= EXERCISE INPUTS =
━━━━━━

Lemma wp_get_hostent_loop fuel f buf fp h :
  (length (st_data fp) < fuel)%nat -> text_file fp -> buf_opt_ok buf -> blocks_opt buf <= live h -> 0 <= live h ->
  wp (get_hostent_loop inet_addr inet_pton6 fuel f buf fp) h (hostent_post f fp (live h - blocks_opt buf) h).
Proof.
  revert buf fp h. induction fuel as [|fuel IH]; intros buf fp h Hfuel Hfp Hbuf Hl Hl0; [lia|].
  cbn [get_hostent_loop]. wp_step. eapply wp_mono; [by apply wp_ares__read_line|].
  intros [st line buf' fp'] h1 (Hl1 & HP). cbn [rr_status rr_line rr_buf rr_fp] in *.
  pose proof (blocks_opt_nonneg buf').
  destruct HP as [[(Hst & Hline & n & Hn & Hnb) Ho]|[[Hst Hn] Ho]]; cbn [rr_status rr_line rr_buf rr_fp] in *.
  2: { subst. rewrite bool_decide_false by done. cbn [negb c_free_opt]. do 3 wp_step.
       split; [cbn in Hl1; lia|]. by right. }
  subst st buf'. cbn [blocks_opt] in Hl1. destruct (decide (st_data fp = [])) as [Hnil|Hdata].
  { set (st := if st_fails fp then ARES_EFILE else ARES_EOF).
    replace (negb (bool_decide (st = ARES_SUCCESS))) with true by (subst st; by destruct (st_fails fp)).
    wp_step. apply wp_free; [lia|]. wp_step. split; [cbn; lia|]. left. by rewrite Hnil. }
  rewrite bool_decide_true by done. cbn [negb]. destruct (Hline Hdata) as [-> ->].
  pose proof (split_line_length _ Hdata) as Hlt. pose proof (text_file_rest fp Hfp Hdata) as Hfp'.
  pose proof (entries_cons f _ Hdata) as Hent. rewrite line_entry_fields in Hent.
  assert (Hnext : entries f (st_data fp) = entries f (split_line (st_data fp)).2 ->
    wp (get_hostent_loop inet_addr inet_pton6 fuel f (Some n) (Stream (split_line (st_data fp)).2 (st_fails fp))) h1
      (hostent_post f fp (live h - blocks_opt buf) h)).
  { intros Heq. eapply wp_mono; [apply IH|]; cbn [st_data blocks_opt buf_opt_ok]; try done; try lia.
    intros [[st host] fp2] h2. unfold hostent_post. cbn [st_data st_fails]. rewrite <- Heq. destruct host as [e|].
    - intros (H1 & H2 & H3 & H4 & H5 & H6 & H7). split_and!; try done; [lia|lia|by auto].
    - intros (H1 & H2). split; [lia|]. destruct H2 as [(? & ? & ?)|(? & ?)]; [left|right]; by auto. }
  pose proof (hosts_fields_spec (split_line (st_data fp)).1) as Hs.
  destruct (hosts_fields (split_line (st_data fp)).1) as [[[addr name] t]|]; [|by apply Hnext].
  destruct (text_address inet_addr inet_pton6 f addr) as [[g a]|]; [|by apply Hnext].
  wp_step. eapply wp_mono; [apply wp_build_hostent, Hs|]. intros b h2 Hb. unfold build_post in Hb.
  destruct b as [[p|]|host]; cbn [c_free_opt].
  - destruct Hb as [Hl2 Ho2]. pose proof (blocks_opt_nonneg buf).
    assert (0 < partial_blocks p) by (unfold partial_blocks; destruct p as [x [y|] [z|]]; cbn;
      pose proof (blocks_opt_nonneg x); try pose proof (blocks_opt_nonneg y); try pose proof (Zlen_nonneg z); lia).
    wp_step. apply wp_free; [lia|]. wp_step. apply wp_free_partial; [cbn; lia|]. wp_step. cbn. split; [lia|]. right. auto.
  - destruct Hb as [Hl2 Ho2]. wp_step. apply wp_free; [lia|]. do 3 wp_step. cbn. split; [lia|]. right. auto.
  - destruct Hb as (-> & Hl2 & Ho2). unfold hostent_blocks in *. cbn in Hl2. pose proof (Zlen_nonneg (words t)).
    wp_step. apply wp_free; [lia|]. wp_step. cbn. unfold hostent_blocks. cbn. split_and!; try done; [lia|by auto].
Qed.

━━━━━━

= WHAT IS NEEDED =
Exactly reproduce every line of the records.

= TASK RESPONSE =
Lemma wp_get_hostent_loop fuel f buf fp h :
  (length (st_data fp) < fuel)%nat -> text_file fp -> buf_opt_ok buf -> blocks_opt buf <= live h -> 0 <= live h ->
  wp (get_hostent_loop inet_addr inet_pton6 fuel f buf fp) h (hostent_post f fp (live h - blocks_opt buf) h).
Proof.
  revert buf fp h. induction fuel as [|fuel IH]; intros buf fp h Hfuel Hfp Hbuf Hl Hl0; [lia|].
  cbn [get_hostent_loop]. wp_step. eapply wp_mono; [by apply wp_ares__read_line|].
  intros [st line buf' fp'] h1 (Hl1 & HP). cbn [rr_status rr_line rr_buf rr_fp] in *.
  pose proof (blocks_opt_nonneg buf').
  destruct HP as [[(Hst & Hline & n & Hn & Hnb) Ho]|[[Hst Hn] Ho]]; cbn [rr_status rr_line rr_buf rr_fp] in *.
  2: { subst. rewrite bool_decide_false by done. cbn [negb c_free_opt]. do 3 wp_step.
       split; [cbn in Hl1; lia|]. by right. }
  subst st buf'. cbn [blocks_opt] in Hl1. destruct (decide (st_data fp = [])) as [Hnil|Hdata].
  { set (st := if st_fails fp then ARES_EFILE else ARES_EOF).
    replace (negb (bool_decide (st = ARES_SUCCESS))) with true by (subst st; by destruct (st_fails fp)).
    wp_step. apply wp_free; [lia|]. wp_step. split; [cbn; lia|]. left. by rewrite Hnil. }
  rewrite bool_decide_true by done. cbn [negb]. destruct (Hline Hdata) as [-> ->].
  pose proof (split_line_length _ Hdata) as Hlt. pose proof (text_file_rest fp Hfp Hdata) as Hfp'.
  pose proof (entries_cons f _ Hdata) as Hent. rewrite line_entry_fields in Hent.
  assert (Hnext : entries f (st_data fp) = entries f (split_line (st_data fp)).2 ->
    wp (get_hostent_loop inet_addr inet_pton6 fuel f (Some n) (Stream (split_line (st_data fp)).2 (st_fails fp))) h1
      (hostent_post f fp (live h - blocks_opt buf) h)).
  { intros Heq. eapply wp_mono; [apply IH|]; cbn [st_data blocks_opt buf_opt_ok]; try done; try lia.
    intros [[st host] fp2] h2. unfold hostent_post. cbn [st_data st_fails]. rewrite <- Heq. destruct host as [e|].
    - intros (H1 & H2 & H3 & H4 & H5 & H6 & H7). split_and!; try done; [lia|lia|by auto].
    - intros (H1 & H2). split; [lia|]. destruct H2 as [(? & ? & ?)|(? & ?)]; [left|right]; by auto. }
  pose proof (hosts_fields_spec (split_line (st_data fp)).1) as Hs.
  destruct (hosts_fields (split_line (st_data fp)).1) as [[[addr name] t]|]; [|by apply Hnext].
  destruct (text_address inet_addr inet_pton6 f addr) as [[g a]|]; [|by apply Hnext].
  wp_step. eapply wp_mono; [apply wp_build_hostent, Hs|]. intros b h2 Hb. unfold build_post in Hb.
  destruct b as [[p|]|host]; cbn [c_free_opt].
  - destruct Hb as [Hl2 Ho2]. pose proof (blocks_opt_nonneg buf).
    assert (0 < partial_blocks p) by (unfold partial_blocks; destruct p as [x [y|] [z|]]; cbn;
      pose proof (blocks_opt_nonneg x); try pose proof (blocks_opt_nonneg y); try pose proof (Zlen_nonneg z); lia).
    wp_step. apply wp_free; [lia|]. wp_step. apply wp_free_partial; [cbn; lia|]. wp_step. cbn. split; [lia|]. right. auto.
  - destruct Hb as [Hl2 Ho2]. wp_step. apply wp_free; [lia|]. do 3 wp_step. cbn. split; [lia|]. right. auto.
  - destruct Hb as (-> & Hl2 & Ho2). unfold hostent_blocks in *. cbn in Hl2. pose proof (Zlen_nonneg (words t)).
    wp_step. apply wp_free; [lia|]. wp_step. cbn. unfold hostent_blocks. cbn. split_and!; try done; [lia|by auto].
Qed.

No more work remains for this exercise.